STU professor running for mayor to ‘challenge’ the way things are

    (Alishya Weiland/AQ)

    Corinne Saunders Hersey has been a sociology professor at St. Thomas University for 17 years. Now she’s running for mayor of Fredericton. She said Mike O’Brien’s time as mayor didn’t meet her expectations.

    Running for mayor was something Hersey had considered for a while and after the City of Fredericton budget meeting in December 2019, she knew there was no turning back.

    “[You get to] that moment where you say, ‘Okay, I have to let it go’ or ‘I have to do it.’”

    She said she disagrees on how the money was distributed.

    “The New Brunswick Provincial Exhibition gets no money from the city.
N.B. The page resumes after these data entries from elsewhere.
(** * seller.py: reconciliation of a supplier feed with an Ozon catalog

    A shallow embedding of [src/seller.py] and the properties of its
    reconciliation ([create_stocks], [create_prices], [price_conversion]),
    batching ([divide]), pagination ([get_offer_ids]) and scheduled entry
    point ([main]).

    Conventions.
    - A Python [str] is a [string]: the UTF-8 bytes of the text.  The source
      only compares strings for equality, splits on the ASCII full stop and
      keeps ASCII digits; no byte of a multi-byte UTF-8 sequence is an ASCII
      byte, so these operations agree on bytes and on code points.
    - A Python [int] is a [Z].
    - An exception is a value of [exn]; a computation that may raise returns a
      [result].
    - The list [offer_ids] that [create_stocks] mutates is the state of a
      state-and-exception monad [M]; the state survives a raise, as a Python
      object does.
    - The cells of the supplier's sheet are text, integers or absent; [str]
      of an integer is modelled without CPython's limit of 4300 digits, and
      the statements that depend on it are made for [printable] cells.
    - An answer of the marketplace is a page with its items, total and
      cursor; an answer without them, on which lines 73-75 raise, is not
      modelled. *)

From Stdlib Require Import ZArith String Ascii Bool Lia ZifyBool DecimalString Permutation List.
Import ListNotations.

#[local] Open Scope string_scope.
#[local] Open Scope list_scope.
#[local] Open Scope Z_scope.

(** ** Exceptions and results *)

(** The exceptions the modelled code can raise.  [HTTPError] stands for
    whatever [requests] raises on a failed call ([raise_for_status], a
    transport error). *)
Inductive exn : Type :=
| ValueError
| TypeError
| AttributeError
| HTTPError.

Inductive result (A : Type) : Type :=
| Ok (a : A)
| Raise (e : exn).

Arguments Ok {A} a.
Arguments Raise {A} e.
The homeless shelters don’t get much of anything from the city.”

    She said Fredericton could also be doing more to combat climate change, help reduce homelessness and provide better public transportation.
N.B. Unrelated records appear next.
(** C3: for a guess and a feedback of the same length, [process_feedback]
    leaves every letter with the bounds that the totals of the round give:
    with C the number of positions where the letter is marked [MISPLACED]
    or [CORRECT] and K the number where it is marked [INCORRECT], both
    counted over the whole guess, the minimum is [max lo C] when C is not 0
    and the maximum is [min hi (occurrences in the guess - K)] when K is
    not 0; a zero count leaves its bound alone.  The formula is the same
    for a letter that occurs several times with mixed feedback.  The call
    returns when the guess is no longer than [correct_letters] and made of
    letters that have bounds. *)
Theorem process_feedback_applies_totals (self : WordleSolver)
    (guess : list ascii) (feedback : list GuessState) :
  length guess = length feedback →
  (feedback_ready self guess →
   is_Ok (process_feedback self guess feedback)) ∧
  ∀ self', process_feedback self guess feedback = Ok self' →
    ∀ letter lo hi, letter_counts self !! letter = Some (lo, hi) →
      let C := correctish_count guess feedback letter in
      let K := incorrect_count guess feedback letter in
      letter_counts self' !! letter =
        Some (if decide (C = 0) then lo else Z.max lo C,
              if decide (K = 0) then hi
              else Z.min hi (guess_occurrences guess letter - K)).
Proof.
  intros _. split; [apply process_feedback_total|].
  intros self' H letter lo hi Hb.
  destruct (process_feedback_Ok _ _ _ _ H) as (_ & _ & Hlc & _).
  by rewrite Hlc, Hb.
Qed.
    “If don’t get in, then I don’t get in. But at least I can raise some of the concerns that I feel in the debate.”

    Hersey has yet to submit her nomination papers because she said she wants to formulate a plan first and discuss things with her team. She plans to submit the papers this week.

    A lifelong Fredericton resident, she’s been heavily involved in politics most of her life. She is member of the Council of Canadians and grew up in a political household, but has never been a politician.

    “I never ran for politics, and I didn’t think I would ever have to. But I just didn’t see anybody else that was going to challenge what was happening.”

    She said she was convinced to vote for O’Brien after asking him questions about student housing and jobs for students.

    Hersey said he wanted to tackle these issues and she was happy with his answers but hasn’t seen him do anything to move forward on past promises.

    She said the mayor’s task force on homelessness was a good start to solving some of the city’s issues but that it hasn’t seen any movement.

    Part of her decision to run was based on the municipal government’s reaction to the Officers’ Square protests. Many groups including Save Officers’ Square and the Calithumpians theatre troupe came together to ask the city to reconsider their plans to cut down trees and renovate the square.

    “10,000 people signed a petition that wasn’t even heard in city council.”

    Even if she wins, Hersey said real change won’t happen unless some different city councillors are elected. That isn’t possible when some councillors for certain districts run unchallenged.

    Hersey said she thinks more young people should run for city council and vote in municipal elections.

    “I think they pay more attention to provincial not thinking that municipal holds a lot of power, but you have to start somewhere.”